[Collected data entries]
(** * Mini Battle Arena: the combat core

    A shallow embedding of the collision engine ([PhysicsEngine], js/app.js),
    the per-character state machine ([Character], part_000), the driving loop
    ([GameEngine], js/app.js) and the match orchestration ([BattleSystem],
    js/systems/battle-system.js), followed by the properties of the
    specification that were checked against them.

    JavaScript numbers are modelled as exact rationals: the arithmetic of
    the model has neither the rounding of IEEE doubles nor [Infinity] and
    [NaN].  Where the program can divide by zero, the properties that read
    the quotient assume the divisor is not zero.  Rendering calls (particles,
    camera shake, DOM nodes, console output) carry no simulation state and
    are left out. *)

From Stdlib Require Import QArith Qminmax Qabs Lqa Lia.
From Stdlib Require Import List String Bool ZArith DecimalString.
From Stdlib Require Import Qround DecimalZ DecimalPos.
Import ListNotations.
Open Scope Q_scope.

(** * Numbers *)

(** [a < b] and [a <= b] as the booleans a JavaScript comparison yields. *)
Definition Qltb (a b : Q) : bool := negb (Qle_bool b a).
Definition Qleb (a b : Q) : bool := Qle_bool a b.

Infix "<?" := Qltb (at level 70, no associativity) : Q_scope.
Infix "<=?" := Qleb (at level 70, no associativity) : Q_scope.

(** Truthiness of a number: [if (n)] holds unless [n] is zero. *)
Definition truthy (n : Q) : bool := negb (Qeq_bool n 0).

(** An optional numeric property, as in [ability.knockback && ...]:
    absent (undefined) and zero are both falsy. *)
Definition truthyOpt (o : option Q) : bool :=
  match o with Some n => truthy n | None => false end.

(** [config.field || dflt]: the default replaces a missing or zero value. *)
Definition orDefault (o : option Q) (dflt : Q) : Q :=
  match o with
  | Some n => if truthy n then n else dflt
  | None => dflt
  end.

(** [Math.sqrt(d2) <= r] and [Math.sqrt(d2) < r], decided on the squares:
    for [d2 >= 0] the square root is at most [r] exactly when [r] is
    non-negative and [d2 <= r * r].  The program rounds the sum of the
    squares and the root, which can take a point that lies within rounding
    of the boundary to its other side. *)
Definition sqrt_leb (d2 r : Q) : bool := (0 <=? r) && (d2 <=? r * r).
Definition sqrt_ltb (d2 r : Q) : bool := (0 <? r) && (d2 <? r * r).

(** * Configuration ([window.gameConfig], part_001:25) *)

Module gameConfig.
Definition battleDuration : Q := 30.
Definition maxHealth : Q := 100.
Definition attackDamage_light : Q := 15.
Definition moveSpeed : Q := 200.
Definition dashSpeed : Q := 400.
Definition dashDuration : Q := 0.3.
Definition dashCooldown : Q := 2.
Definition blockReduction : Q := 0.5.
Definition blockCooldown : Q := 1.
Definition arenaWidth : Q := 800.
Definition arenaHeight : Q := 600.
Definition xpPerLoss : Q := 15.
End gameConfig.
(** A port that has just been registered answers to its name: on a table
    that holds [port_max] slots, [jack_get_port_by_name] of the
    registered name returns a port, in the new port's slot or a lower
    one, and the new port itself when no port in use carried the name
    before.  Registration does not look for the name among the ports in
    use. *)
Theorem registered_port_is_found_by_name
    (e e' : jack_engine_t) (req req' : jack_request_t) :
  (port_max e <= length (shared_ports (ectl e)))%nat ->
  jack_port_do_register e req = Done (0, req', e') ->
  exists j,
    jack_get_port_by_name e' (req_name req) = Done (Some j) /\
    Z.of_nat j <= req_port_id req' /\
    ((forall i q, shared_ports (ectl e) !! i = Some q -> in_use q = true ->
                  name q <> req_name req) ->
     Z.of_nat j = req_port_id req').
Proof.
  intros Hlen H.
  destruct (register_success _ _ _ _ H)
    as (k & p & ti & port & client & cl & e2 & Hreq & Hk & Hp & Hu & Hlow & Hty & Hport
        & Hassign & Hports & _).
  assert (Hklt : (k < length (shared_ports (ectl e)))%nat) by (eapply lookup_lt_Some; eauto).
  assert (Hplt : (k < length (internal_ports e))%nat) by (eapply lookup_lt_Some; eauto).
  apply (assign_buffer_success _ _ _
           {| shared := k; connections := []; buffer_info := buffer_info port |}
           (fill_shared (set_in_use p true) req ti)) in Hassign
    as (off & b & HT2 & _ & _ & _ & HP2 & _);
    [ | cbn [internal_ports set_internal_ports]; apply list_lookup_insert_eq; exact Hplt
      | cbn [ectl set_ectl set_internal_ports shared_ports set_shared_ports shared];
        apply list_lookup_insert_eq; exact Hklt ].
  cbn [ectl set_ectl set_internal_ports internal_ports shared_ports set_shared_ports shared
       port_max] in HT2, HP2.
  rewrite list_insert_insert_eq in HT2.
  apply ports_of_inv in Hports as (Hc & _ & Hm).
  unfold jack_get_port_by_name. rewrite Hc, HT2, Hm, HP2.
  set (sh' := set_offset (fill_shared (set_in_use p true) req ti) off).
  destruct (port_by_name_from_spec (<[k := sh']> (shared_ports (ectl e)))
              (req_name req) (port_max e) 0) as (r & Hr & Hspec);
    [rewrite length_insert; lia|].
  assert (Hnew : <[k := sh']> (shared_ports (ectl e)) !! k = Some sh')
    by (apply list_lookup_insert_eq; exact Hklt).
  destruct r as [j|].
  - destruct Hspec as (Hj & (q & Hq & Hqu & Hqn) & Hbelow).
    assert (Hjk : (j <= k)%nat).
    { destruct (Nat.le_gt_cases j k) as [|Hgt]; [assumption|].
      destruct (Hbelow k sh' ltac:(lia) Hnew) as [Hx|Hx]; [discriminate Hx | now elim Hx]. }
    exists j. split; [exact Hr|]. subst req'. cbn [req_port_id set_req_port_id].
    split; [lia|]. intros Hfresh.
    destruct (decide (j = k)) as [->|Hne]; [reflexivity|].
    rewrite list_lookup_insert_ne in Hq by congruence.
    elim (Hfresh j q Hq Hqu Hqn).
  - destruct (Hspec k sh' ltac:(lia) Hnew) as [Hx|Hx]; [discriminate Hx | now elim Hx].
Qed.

Requirement. In the records above, find the line with "Qltb (at level 70, no associativity) : Q_scope."; write out exactly that line and each one after it, stopping after the line with "for [d2 >= 0]".

Exercise answer.
Infix "<?" := Qltb (at level 70, no associativity) : Q_scope.
Infix "<=?" := Qleb (at level 70, no associativity) : Q_scope.

(** Truthiness of a number: [if (n)] holds unless [n] is zero. *)
Definition truthy (n : Q) : bool := negb (Qeq_bool n 0).

(** An optional numeric property, as in [ability.knockback && ...]:
    absent (undefined) and zero are both falsy. *)
Definition truthyOpt (o : option Q) : bool :=
  match o with Some n => truthy n | None => false end.

(** [config.field || dflt]: the default replaces a missing or zero value. *)
Definition orDefault (o : option Q) (dflt : Q) : Q :=
  match o with
  | Some n => if truthy n then n else dflt
  | None => dflt
  end.

(** [Math.sqrt(d2) <= r] and [Math.sqrt(d2) < r], decided on the squares:
    for [d2 >= 0] the square root is at most [r] exactly when [r] is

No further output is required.